To access my VPS remotely either from home or on the road I use WireGuard:

  • Home network: My FRITZ!Box router lets me easily add a WireGuard configuration to my home network. This way any device in my home network can access my media network without having to run a VPN. This is especially useful for accessing Jellyfin on my LG webOS TV as there’s no easy way to connect my TV to WireGuard directly

  • On the road: Simply install WireGuard on your device. You will need to create a client configuration for each of your devices

Server Config

[Interface]
Address = 10.13.13.1/24
ListenPort = 51820
PrivateKey = {{ wireguard_server_private_key }}

PostUp   = iptables -A INPUT -i wg0 -p tcp --dport 8096 -j ACCEPT; iptables -A FORWARD -i wg0 -j ACCEPT
PostDown = iptables -D INPUT -i wg0 -p tcp --dport 8096 -j ACCEPT; iptables -D FORWARD -i wg0 -j ACCEPT

[Peer]
PublicKey = {{ wireguard_client_public_key }}
AllowedIPs = 10.13.13.2/32

[Peer]
PublicKey = {{ wireguard_client_public_key_iphone }}
AllowedIPs = 10.13.13.3/32

[Peer]
PublicKey = {{ wireguard_client_public_key_fritzbox }}
AllowedIPs = 10.13.13.4/32

Peers

In my WireGuardserver config I currently have three devices added as peers:

  • My Macbook (wireguard_client_public_key)
  • My iPhone (wireguard_client_public_key_iphone)
  • My FRITZ!Box router (wireguard_client_public_key_fritzbox)

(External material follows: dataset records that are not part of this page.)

(* ===== verification/Calendar.v ===== *)
(** A project's month calendar: [web/src/features/calendar/grid.ts] and
    [settings.ts].

    A date of the reader's own calendar is the number of its day, counted from
    1 January 1970; the instant its midnight is at is the zone's. *)

From Stdlib Require Import ZArith QArith Qround Lia Lqa Ascii String.
From stdpp Require Import base sets list strings list_numbers sorting.
From S2P Require Import Prelude JsString Config JsDate DayText Scale.

Open Scope Z_scope.

(** ** Local dates *)

(** The reader's time zone: the instant of the midnight a day starts with. *)
Class Zone := midnight_of : Z → Z.

(** [new Date(year, monthIndex, date)], read like [Date.UTC] reads its numbers. *)
Definition local_date (year month date : Z) : Z := day_number (date_UTC year month date).

Definition getFullYear (d : Z) : Z := (civil_of d).1.1.
Definition getMonth (d : Z) : Z := (civil_of d).1.2 - 1.
Definition getDate (d : Z) : Z := (civil_of d).2.
Definition getDay (d : Z) : Z := (d + 4) mod 7.

Definition isoDay (d : Z) : string :=
  stringOfInt (getFullYear d) +:+ "-" +:+ padStart 2 (stringOfInt (getMonth d + 1)) +:+ "-" +:+ padStart 2 (stringOfInt (getDate d)).

(** A number as a date takes it: without its fraction. *)
Definition whole_part (q : Q) : Z := if Qle_bool 0 q then Qfloor q else Qceiling q.

(** [None] is an invalid date. *)
Definition parseDay (s : string) : option Z :=
  let numbers := map numberOf (split "-"%char s) in
  y ← mjoin (numbers !! 0%nat);
  m ← default (Some 1%Q) (numbers !! 1%nat);
  d ← default (Some 1%Q) (numbers !! 2%nat);
  Some (local_date (whole_part y) (whole_part (m - 1)) (whole_part d)).

Definition shiftDay (s : string) (days : Z) : option string :=
  d ← parseDay s; Some (isoDay (d + days)).

Section Between.
Context `{!Zone}.

Definition daysBetween (a b : string) : option Z :=
  db ← parseDay b; da ← parseDay a;
  Some (js_round (inject_Z (midnight_of db - midnight_of da) / inject_Z 86400000)).
End Between.

(** ** The grid *)

Record Cell := mkCell {
  cell_day : string;
  cell_inMonth : bool;
  cell_weekend : bool;
  cell_holiday : option string;
}.

Definition cell_of (month d : Z) : Cell :=
  mkCell (isoDay d) (getMonth d =? month - 1) ((getDay d =? 0) || (getDay d =? 6)) None.

Definition monthGrid (year month : Z) : list Cell :=
  let first := local_date year (month - 1) 1 in
  let lead := (getDay first + 6) mod 7 in
  let start := local_date year (month - 1) (1 - lead) in
  map (fun i => cell_of month (local_date (getFullYear start) (getMonth start) (getDate start + i)))
    (seqZ 0 CALENDAR_GRID_DAYS).

Definition shiftMonth (year month by_ : Z) : Z * Z :=
  let d := local_date year (month - 1 + by_) 1 in (getFullYear d, getMonth d + 1).

(** ** What lies on the days: [api/calendar.ts] *)

Inductive CalendarKind := kind_issue | kind_sprint | kind_milestone | kind_version | kind_holiday | kind_absence.
#[export] Instance CalendarKind_eq : EqDecision CalendarKind.
Proof. solve_decision. Defined.

Record CalendarItem := mkCalendarItem {
  ci_kind : CalendarKind;
  ci_id : string;
  ci_key : option string;
  ci_title : string;
  ci_from : string;
  ci_to : string;
  ci_category : option string;
  ci_done : bool;
  ci_calendar : option string;
  ci_halfDay : bool;
}.

Record Placed := mkPlaced { placed_item : CalendarItem; placed_starts : bool; placed_ends : bool }.
Record DayItems := mkDayItems { di_shown : list Placed; di_more : Z }.

(** [text <= other] of two texts. *)
Definition text_le (a b : string) : bool := unit_compare a b <=? 0.

Definition covers (day : string) (it : CalendarItem) : bool := text_le (ci_from it) day && text_le day (ci_to it).

Section Placing.
Context `{!Zone, !Collation}.

Definition span_of (it : CalendarItem) : option Z := daysBetween (ci_from it) (ci_to it).

(** A span that is not a number is different from every other, and the
    difference is not a number either, which the sort takes for zero. *)
Definition item_order (a b : CalendarItem) : Z :=
  match span_of a, span_of b with
  | Some spanA, Some spanB =>
      if spanA =? spanB then
        if decide (ci_from a = ci_from b) then localeCompare (ci_title a) (ci_title b)
        else localeCompare (ci_from a) (ci_from b)
      else spanB - spanA
  | _, _ => 0
  end.

Definition place (max : Z) (sorted : list CalendarItem) (day : string) : DayItems :=
  let onDay := filter (fun it => covers day it = true) sorted in
  let placed := map (fun it => mkPlaced it (bool_decide (ci_from it = day)) (bool_decide (ci_to it = day))) onDay in
  mkDayItems (slice_to max placed) (Z.max 0 (Z.of_nat (length placed) - max)).

Definition placeItems (cells : list Cell) (items : list CalendarItem) (max : Z) : list (string * DayItems) :=
  let sorted := sort_by item_order items in
  foldl (fun byDay cell => jset byDay (cell_day cell) (place max sorted (cell_day cell))) [] cells.

(** Where an issue lands when its bar is dragged by some days. *)
Definition draggedSchedule (item : CalendarItem) (toDay grabbedDay : string) : option (string * string) :=
  by_ ← daysBetween grabbedDay toDay;
  start ← shiftDay (ci_from item) by_; due ← shiftDay (ci_to item) by_; Some (start, due).
End Placing.

(** ** Days off *)

(** [t.schedule.calendar]. *)
Record ChipWords := mkChipWords {
  chip_halfDay : string → string;
  chip_away : string → string;
  chip_awayHalfDay : string → string;
}.

Definition chip_en : ChipWords :=
  mkChipWords (fun title => title +:+ " (half day)") (fun name => name +:+ " away") (fun name => name +:+ " away half the day").

Definition isDefaultHoliday (item : CalendarItem) : bool :=
  bool_decide (ci_kind item = kind_holiday) && negb (from_option truthy false (ci_calendar item)).

Definition holiday_names (words : ChipWords) (items : list CalendarItem) : list (string * string) :=
  foldl (fun names item =>
    if isDefaultHoliday item
    then jset names (ci_from item) (if ci_halfDay item then chip_halfDay words (ci_title item) else ci_title item)
    else names) [] items.

Definition withHolidays (words : ChipWords) (cells : list Cell) (items : list CalendarItem) : list Cell :=
  let names := holiday_names words items in
  map (fun cell =>
    match jget names (cell_day cell) with
    | Some name => mkCell (cell_day cell) (cell_inMonth cell) (cell_weekend cell) (Some name)
    | None => cell
    end) cells.

Definition listedItems (items : list CalendarItem) (showDaysOff : bool) : list CalendarItem :=
  filter (fun item =>
    (if negb (bool_decide (ci_kind item = kind_holiday)) && negb (bool_decide (ci_kind item = kind_absence)) then true
     else showDaysOff && negb (isDefaultHoliday item)) = true) items.

Definition labelOf (words : ChipWords) (item : CalendarItem) : string :=
  if decide (ci_kind item = kind_absence) then
    if ci_halfDay item then chip_awayHalfDay words (ci_title item) else chip_away words (ci_title item)
  else if bool_decide (ci_kind item = kind_holiday) && ci_halfDay item then chip_halfDay words (ci_title item)
  else match ci_key item with
       | Some key => if truthy key then key +:+ " " +:+ ci_title item else ci_title item
       | None => ci_title item
       end.

(** ** The stored setting: [settings.ts] *)

Definition STORAGE_KEY : string := "armature.calendar.daysOff".
Definition HIDDEN : string := "hidden".

(** The browser's storage; [None] is one that throws. *)
Definition Storage : Type := option (list (string * string)).

Definition readShowDaysOff (storage : Storage) : bool :=
  match storage with
  | Some items => negb (bool_decide (jget items STORAGE_KEY = Some HIDDEN))
  | None => true
  end.

Definition writeShowDaysOff (storage : Storage) (show : bool) : Storage :=
  match storage with
  | Some items =>
      Some (if show then filter (fun e => e.1 ≠ STORAGE_KEY) items else jset items STORAGE_KEY HIDDEN)
  | None => None
  end.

Each device has its corresponding private key stored inside its WireGuard configuration / app. The AllowedIPs only allows the corresponding peer to use this internal IP address. On your device (router, notebook, mobile phone, …) you’ll need to assign this IP address as the interface section.

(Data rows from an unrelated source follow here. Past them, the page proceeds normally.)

(* ===== verification/DashChart.v ===== *)
(** The chart widget: [web/src/features/dashboard/chart.ts].

    Which colour a group wears, how a tail folds into Other, where an arc or a
    bar sits.  Values are exact rationals. *)

From Stdlib Require Import ZArith QArith Qround Qminmax Lia Lqa Ascii String.
From stdpp Require Import base sets list strings sorting.
From S2P Require Import Prelude JsString Config Scale.

Open Scope Z_scope.

(** ** Data: [api/reports.tsx] and [charts.tsx] *)

Record ChartPart := mkChartPart { part_label : string; part_value : Q }.

Record ChartGroup := mkChartGroup {
  cg_label : string;
  cg_category : option string;
  cg_value : Q;
  cg_parts : list ChartPart;
}.

Record ChartPoint := mkChartPoint { cp_start : string; cp_value : Q }.
Record ChartLine := mkChartLine { cl_name : string; cl_points : list ChartPoint }.

Record ChartSeriesReport := mkChartSeriesReport {
  csr_series : list ChartLine;
  csr_interval : string;
  csr_days : Z;
  csr_measure : string;
  csr_groupBy : option string;
  csr_counts : string;
}.

Record SeriesPoint := mkSeriesPoint { sp_x : Z; sp_y : Q }.

Record Series := mkSeries {
  series_name : string;
  series_tone : string;
  series_points : list SeriesPoint;
  series_dashed : bool;
  series_step : bool;
}.

(** ** The fields of a group *)

Inductive GroupField :=
| by_status | by_statusCategory | by_type | by_priority | by_assignee
| by_team | by_milestone | by_label | by_fixVersion | by_component.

Let’s dive a bit deeper into the interface block.

Interface

Configuration for the network interface created on the server.

  • Address = 10.13.13.1/24: This is the address of the Hetzner server in our VPN
  • ListenPort = 51820: UDP port number the WireGuard server listens on for incoming VPN connections
  • PrivateKey = {{ wireguard_server_private_key }}: WireGuard uses this private key to identify itself to clients (via the public key which is shared)
  • PostUp / PostDown: Port forwarding - we allow WireGuard to forward incoming traffic

Client Config

Here’s an example how a client config on my Macbook looks like:

WireGuard Client Config

You’ll have a separate configuration for each of your devices.

Docker Compose

And finally here’s the compose config for the actualy deployment on the VPS:

version: "3.9"

services:
  wireguard:
    image: linuxserver/wireguard:latest
    container_name: wireguard
    cap_add:
      - NET_ADMIN
      - SYS_MODULE
    environment:
      - PUID=1000
      - PGID=1000
      - TZ=Etc/UTC
      - SERVERPORT=51820
      - SERVERURL=<SERVERS-IP-ADDRESS>
    volumes:
      - ./wireguard/config:/config
      - /lib/modules:/lib/modules:ro
    ports:
      - "51820:51820/udp"
    sysctls:
      - net.ipv4.conf.all.src_valid_mark=1
    restart: unless-stopped

  jellyfin:
    image: jellyfin/jellyfin:latest
    container_name: jellyfin
    network_mode: "service:wireguard"
    user: 1000:1000
    volumes:
      - ./jellyfin/config:/config
      - /mnt/storagebox:/media:ro
    environment:
      - TZ=UTC
    restart: unless-stopped
    depends_on:
      - wireguard

Some notes:

  • Wireguard:
    • 51820:51820/udp: We only expose WireGuard UDP port
  • Jellyfin:
    • /mnt/storagebox:/media:ro: Mounting my Hetzner storage box with my media library into the container
    • network_mode: "service:wireguard": Shares the WireGuard container’s network stack

So Is Self Hosting a Alternative to Streaming Services?

It depends. My personal media library isn’t big enough that it could rival any of the streaming services libraries. You also need to put in the work to get your self-hosted setup running which non-technical people won’t do, and even for technical people it might not be worth it. For me personally it’s totally worth it!